The first discovery is that the 'tally' we added to help us see how the genome evolves almost doubles the runtime for each genome length (compare the blue line to the red line). This is because obtaining the tally requires a sliding-window scoring step. Even though this scoring doesn't use the position-weight matrix, the time it takes is similar to the time needed for the formal scoring of the genome. The good news is that this step is completely dispensable.
The second discovery is that the steps that mutate the genome and the fragments add almost nothing to the runtime (compare the green and red lines). So we won't bother trying to further optimize the mutagenesis.
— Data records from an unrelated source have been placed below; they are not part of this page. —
(* ===== verification/FixtureSpec.v ===== *)
(** * FixtureSpec: the lines of a fixture and how OCaml reads them

    Every record a fixture holds is a line of words; the parser of the OCaml side
    gives back the commands and the snapshot that were printed. *)
From Stdlib Require Import ZifyBool.
From S2P Require Import Prelude Core Endian Book BookSpec BookRun OrderBook Text Command Engine EngineSpec Gateway GatewaySpec Shrink Flow Fixture ReplayEngine StreamParser ReplayBook ReplaySpec.

(** ** The words of each record *)

Definition cmd_words (c : Command) : list bytes :=
  text "cmd" ::
  match c with
  | RegisterSymbol name => [text "reg"; text name]
  | NewLimit symbol id side price quantity tif =>
      [text "limit"; to_string symbol; to_string id; side_ch side; px price; to_string quantity; tif_str tif]
  | NewMarket symbol id side quantity => [text "market"; to_string symbol; to_string id; side_ch side; to_string quantity]
  | Cancel symbol id => [text "cancel"; to_string symbol; to_string id]
  | Modify symbol id price quantity => [text "modify"; to_string symbol; to_string id; px price; to_string quantity]
  end.

Definition event_words (e : EngineEvent) : list bytes :=
  text "evt" ::
  match e with
  | OrderAccepted seq symbol id => [text "accept"; to_string seq; to_string symbol; to_string id]
  | OrderCanceled seq symbol id => [text "cancel"; to_string seq; to_string symbol; to_string id]
  | OrderModified seq symbol id => [text "modify"; to_string seq; to_string symbol; to_string id]
  | TradeEvent seq symbol taker maker price quantity =>
      [text "trade"; to_string seq; to_string symbol; to_string taker; to_string maker; to_string_signed price; to_string quantity]
  end.

Definition reject_kind (c : Command) : option (bytes * OrderId) :=
  match c with
  | RegisterSymbol _ => None
  | NewLimit _ id _ _ _ _ => Some (text "new_limit", id)
  | NewMarket _ id _ _ => Some (text "new_market", id)
  | Cancel _ id => Some (text "cancel", id)
  | Modify _ id _ _ => Some (text "modify", id)
  end.

Definition reject_words (c : Command) (reason : RejectReason) : list (list bytes) :=
  match reject_kind c with
  | None => []
  | Some (kind, id) => [[text "reject"; kind; to_string id; text (reason_to_string reason)]]
  end.

(** The records of one command. *)
Definition outcome_words (c : Command) (r : GatewayResult) : list (list bytes) :=
  cmd_words c :: (if negb (g_accepted r) then reject_words c (g_reason r) else map event_words (g_events r)).

Definition snapshot_words (last_seq trades : Z) : list bytes :=
  [text "snapshot"; text "last_seq"; to_string_signed last_seq; text "trades"; to_string_signed trades].
Definition level_words (s : Z) (mark : bytes) (l : level_view) : list bytes :=
  [text "level"; to_string_signed s; mark; to_string_signed (olv_price l); to_string_signed (olv_qty l)].
Definition sym_words (x : sym_snapshot) : list bytes :=
  [text "sym"; to_string_signed (sym x); text "bid"; opt_str (best_bid x); text "ask"; opt_str (best_ask x); text "orders"; to_string_signed (order_count x)].
Definition sym_block_words (x : sym_snapshot) : list (list bytes) :=
  sym_words x :: map (level_words (sym x) (text "B")) (bid_levels x) ++ map (level_words (sym x) (text "A")) (ask_levels x).
Definition all_snapshot_words (s : snapshot_t) : list (list bytes) :=
  snapshot_words (os_last_seq s) (n_trades s) :: concat (map sym_block_words (symbols s)).

Definition meta_words (p : FixtureParams) : list bytes :=
  [text "meta"; text "seed"; to_string (fp_seed p); text "symbols"; to_string (fp_symbols p); text "orders"; to_string (fp_orders p);
   text "max_qty"; to_string (fp_max_qty p); text "max_notional"; to_string (fp_max_notional p)].

Definition banner : bytes := text "# qsl differential-testing fixture: command stream + events + rejections + snapshot".

(** ** The text is those lines *)

Definition lines_of (ws : list (list bytes)) : list bytes := map line_of ws.

Lemma unlines_cons l ls : unlines (l :: ls) = l ++ [10] ++ unlines ls.
Proof. unfold unlines. cbn. by rewrite <- app_assoc. Qed.
Lemma unlines_one l : unlines [l] = l ++ [10].
Proof. unfold unlines. cbn. by rewrite app_nil_r. Qed.

Lemma emit_cmd_lines os c : emit_cmd os c = os ++ unlines [line_of (cmd_words c)].
Proof.
  unfold emit_cmd. f_equal. rewrite unlines_one. unfold line_of, cmd_words. destruct c; cbn [join]; rewrite <- !app_assoc; reflexivity.
Qed.

Lemma emit_event_lines e : emit_event e = unlines [line_of (event_words e)].
Proof. rewrite unlines_one. unfold line_of, event_words. destruct e; cbn [emit_event join]; rewrite <- !app_assoc; reflexivity. Qed.

Lemma emit_reject_lines os c reason : emit_command_reject os c reason = os ++ unlines (lines_of (reject_words c reason)).
Proof.
  unfold emit_command_reject, reject_words, lines_of. destruct c; cbn [reject_kind map]; try (cbn; by rewrite app_nil_r);
    unfold emit_reject; f_equal; rewrite unlines_one; unfold line_of; cbn [join]; rewrite <- !app_assoc; reflexivity.
Qed.

Lemma emit_header_lines p : emit_header p = unlines [banner; text "version 1"; line_of (meta_words p)].
Proof.
  unfold emit_header. rewrite !unlines_cons. unfold emit_meta, line_of, meta_words. cbn [join]. rewrite <- !app_assoc. reflexivity.
Qed.

Lemma level_line_words s mark l : level_line s mark l = line_of (level_words s mark l).
Proof. unfold level_line, line_of, level_words. cbn [join]. reflexivity. Qed.
Lemma sym_line_words x : sym_line x = line_of (sym_words x).
Proof. unfold sym_line, line_of, sym_words. cbn [join]. reflexivity. Qed.
Lemma snapshot_line_words a b : snapshot_line a b = line_of (snapshot_words a b).
Proof. unfold snapshot_line, line_of, snapshot_words. cbn [join]. reflexivity. Qed.

Lemma snapshot_to_lines_words s : snapshot_to_lines s = lines_of (all_snapshot_words s).
Proof.
  unfold snapshot_to_lines, lines_of, all_snapshot_words. cbn [map]. rewrite snapshot_line_words. f_equal. rewrite concat_map, map_map. f_equal. apply map_ext. intros x.
  unfold sym_block, sym_block_words. cbn [map app]. rewrite sym_line_words, map_app, !map_map. reflexivity.
Qed.

(** ** Values that fit an OCaml [int] *)

Definition nat62 (z : Z) : Prop := 0 <= z < 2 ^ 62.
Definition int62 (z : Z) : Prop := - 2 ^ 62 <= z < 2 ^ 62.
Definition opt62 (p : option Z) : Prop := match p with Some p => int62 p | None => True end.

Definition level_ok (l : level_view) : Prop := int62 (olv_price l) /\ nat62 (olv_qty l).
Definition sym_ok (x : sym_snapshot) : Prop :=
  nat62 (sym x) /\ opt62 (best_bid x) /\ opt62 (best_ask x) /\ nat62 (order_count x) /\ Forall level_ok (bid_levels x) /\ Forall level_ok (ask_levels x).
Definition snap_ok (s : snapshot_t) : Prop := nat62 (os_last_seq s) /\ nat62 (n_trades s) /\ Forall sym_ok (symbols s).

(** ** The snapshot section *)

Lemma emit_levels_lines s mark ls :
  0 <= s -> Forall level_ok (map view_of ls) -> concat (map (emit_level s mark) ls) = unlines (map (level_line s mark) (map view_of ls)).
Proof.
  intros Hs. induction ls as [|l ls IH]; intros Hl; [done|]. cbn [map] in *. apply Forall_cons in Hl as [[_ Hq] Hl]. unfold nat62 in Hq. cbn [view_of olv_qty] in Hq.
  rewrite unlines_cons. cbn [concat]. rewrite IH by done. unfold emit_level, level_line, view_of, px. cbn [olv_price olv_qty].
  rewrite !(to_string_signed_nonneg s), (to_string_signed_nonneg (lv_quantity l)) by lia. unfold sp, nl. rewrite <- !app_assoc. reflexivity.
Qed.

Lemma emit_symbol_lines s : sym_ok (sym_of s) -> emit_symbol s = unlines (sym_block (sym_of s)).
Proof.
  unfold sym_ok, nat62. cbn [sym_of sym best_bid best_ask order_count bid_levels ask_levels]. intros (Hs & _ & _ & Hn & Hb & Ha).
  unfold emit_symbol, sym_block, sym_line. cbn [sym_of sym best_bid best_ask order_count bid_levels ask_levels app]. rewrite unlines_cons, unlines_app.
  rewrite !emit_levels_lines by (done || lia). rewrite (to_string_signed_nonneg (ss_symbol s)), (to_string_signed_nonneg (ss_order_count s)) by lia.
  rewrite <- !app_assoc. reflexivity.
Qed.

Lemma emit_snapshot_lines os snap trades :
  snap_ok (snapshot_of snap trades) -> emit_snapshot os snap trades = os ++ unlines (snapshot_to_lines (snapshot_of snap trades)).
Proof.
  intros (Hs & Ht & Hsym). unfold nat62 in Hs, Ht. unfold snapshot_of in *. cbn [os_last_seq n_trades symbols] in *. unfold emit_snapshot, snapshot_to_lines. f_equal.
  cbn [os_last_seq n_trades symbols]. rewrite unlines_cons. unfold snapshot_line. rewrite !to_string_signed_nonneg by lia. rewrite <- !app_assoc. do 5 f_equal.
  clear -Hsym. induction (es_symbols snap) as [|s l IH]; [done|]. cbn [map concat] in *. apply Forall_cons in Hsym as [H1 H2]. by rewrite unlines_app, IH, emit_symbol_lines.
Qed.

(** ** Words are tokens *)

Lemma opt_str_token p : opt62 p -> is_token (opt_str p).
Proof.
  destruct p as [p|]; cbn; [|by split; [|split; set_solver]]. intros Hp. apply to_string_signed_token. unfold int62 in Hp. unfold in_i64. lia.
Qed.

Lemma int62_token z : int62 z -> is_token (to_string_signed z).
Proof. intros Hz. apply to_string_signed_token. unfold int62 in Hz. unfold in_i64. lia. Qed.
Lemma nat62_token z : nat62 z -> is_token (to_string_signed z).
Proof. intros Hz. apply int62_token. unfold nat62, int62 in *. lia. Qed.

(** A literal word. *)
Ltac literal := split; [discriminate|split; apply (bool_decide_unpack _); vm_compute; exact I].
Ltac tokens := repeat (apply Forall_cons; split); try apply Forall_nil_2; try done;
  try (apply nat62_token; assumption); try (apply int62_token; assumption); try (apply opt_str_token; assumption);
  try (apply to_string_token; assumption); try (apply to_string_signed_token; assumption); try literal.

Lemma level_words_tokens s mark l : nat62 s -> is_token mark -> level_ok l -> Forall is_token (level_words s mark l).
Proof. intros Hs Hm [H1 H2]. unfold level_words. tokens. Qed.
Lemma sym_words_tokens x : sym_ok x -> Forall is_token (sym_words x).
Proof. intros (H1 & H2 & H3 & H4 & _). unfold sym_words. tokens. Qed.
Lemma snapshot_words_tokens a b : nat62 a -> nat62 b -> Forall is_token (snapshot_words a b).
Proof. intros H1 H2. unfold snapshot_words. tokens. Qed.

(** ** Reading the commands *)

(** Tests on literal words compute. *)
Ltac word_tests :=
  repeat match goal with
  | |- context [is_word (text ?a) ?b] =>
      let v := eval vm_compute in (is_word (text a) b) in change (is_word (text a) b) with v; cbn [andb orb]; cbv iota
  | |- context [bool_decide (head (text ?a) = Some 35)] =>
      let v := eval vm_compute in (bool_decide (head (text a) = Some 35)) in change (bool_decide (head (text a) = Some 35)) with v; cbv iota
  end.

(** A symbol name that is one word of a line. *)
Definition name_ok (name : string) : Prop := is_token (text name).

(** A command that a fixture can carry. *)
Definition fixture_command (c : Command) : Prop :=
  command_ok c /\
  match c with
  | RegisterSymbol name => name_ok name
  | NewLimit _ id _ price _ _ | Modify _ id price _ => nat62 id /\ int62 price
  | NewMarket _ id _ _ | Cancel _ id => nat62 id
  end.

Lemma side_of_ch side : side_of (side_ch side) = Some (to_oside (is_buy side)).
Proof. unfold side_ch, is_buy. by destruct side. Qed.
Lemma tif_of_str t : tif_of (tif_str t) = Some (ocaml_tif t).
Proof. unfold tif_str, ocaml_tif. by case_bool_decide. Qed.
Lemma side_ch_token side : is_token (side_ch side).
Proof. unfold side_ch. case_bool_decide; literal. Qed.
Lemma tif_str_token t : is_token (tif_str t).
Proof. unfold tif_str. case_bool_decide; literal. Qed.
Lemma nat62_u64 z : nat62 z -> in_u64 z.
Proof. unfold nat62, in_u64. lia. Qed.
Lemma u32_nat62 z : in_u32 z -> nat62 z.
Proof. unfold nat62, in_u32. lia. Qed.
#[local] Hint Resolve to_string_token int62_token nat62_u64 u32_nat62 side_ch_token tif_str_token : fixture.

Lemma cmd_words_tokens c : fixture_command c -> Forall is_token (cmd_words c).
Proof.
  intros [Hok Hf]. unfold cmd_words, px. destruct c; cbn [command_ok] in Hok; destruct_and?; tokens; auto with fixture.
Qed.

Lemma int_of_nat62 z : nat62 z -> int_of (to_string z) = Some z.
Proof. apply int_of_to_string. Qed.
Lemma int_of_int62 z : int62 z -> int_of (to_string_signed z) = Some z.
Proof. apply int_of_to_string_signed. Qed.
Lemma int_of_nat62_signed z : nat62 z -> int_of (to_string_signed z) = Some z.
Proof. intros Hz. apply int_of_to_string_signed. unfold nat62 in Hz. lia. Qed.

Lemma parse_cmd_words c : fixture_command c -> parse_cmd (tail (cmd_words c)) = Some (ocaml_command c).
Proof.
  intros [Hok Hf]. destruct c; cbn [cmd_words tail parse_cmd command_ok] in *; destruct_and?; word_tests; unfold px;
    rewrite ?int_of_nat62, ?int_of_int62 by auto with fixture; cbn [mbind option_bind]; rewrite ?side_of_ch, ?tif_of_str; cbn [mbind option_bind]; try done.
  cbn. do 2 f_equal. apply (string_bytes_string name).
Qed.

Lemma handle_cmd st c : fixture_command c -> handle st (line_of (cmd_words c)) = Some (st.1, ocaml_command c :: st.2).
Proof.
  intros Hc. unfold handle. rewrite words_line by (by apply cmd_words_tokens). pose proof (parse_cmd_words c Hc) as Hp. destruct c; cbn [cmd_words tail] in *; word_tests; by rewrite Hp.
Qed.

(** Lines the command parser skips, by their first word. *)
Definition skipped (w : bytes) : bool :=
  is_word w "evt" || is_word w "reject" || is_word w "snapshot" || is_word w "sym" || is_word w "level".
The third discovery is that the runtime is proportional to the length of the genome. Because the fragments are few and small, this is almost certainly due to the time needed for the sliding-window scoring. This tells us that reducing the number of times the genome needs to be scored should dramatically speed up the simulations.
The second graph shows how runtime depends on the number of fragments being tested. The fragment size was held at 200bp (ten times more than in the previous set of runs), and the genome length was 10kb.
Here we see that including the tally step increases all the run's times by about 20 seconds (compare blue and red lines). This is just what we expect for a 10kb genome from the previous graph. And again the mutation steps in each cycle contribute almost nothing to the runtime.
The runtime is directly proportional to the number of fragments, consistent with the sliding-window scoring being the major factor.
To confirm that other steps in processing fragments aren't a big problem, I also varied fragment length while holding fragment number constant. This third graph shows that runtime is linearly dependent on fragment length.
Finally, I held the total length of fragments to be screened constant (the product of fragment length and number of fragments screened each cycle). If the time needed for the sliding-window scoring of the fragments is the main factor responsible for the increasing runtime, then holding the total length constant should give a constant runtime even when fragment length and number are reciprocally varied.
That's exactly what we see, provided the fragments are larger than about 100bp. (As the fragment size decreases to approach the size of the window, the number of positions the window takes decreases faster than fragment size (a 10bp fragment can only be scored at one window position). The runtime is proportional to the length of sequence being scored each cycle.
This suggests one more test. I've been keeping either the genome length or the total fragment length constant. What if I plot runtime as a function of the total length of sequence (genome plus fragments) being scored each cycle.
If the sliding-window scoring is indeed the major factor affecting runtime, then there should be a linear relationship between total sequence and runtime. And voila, here it is.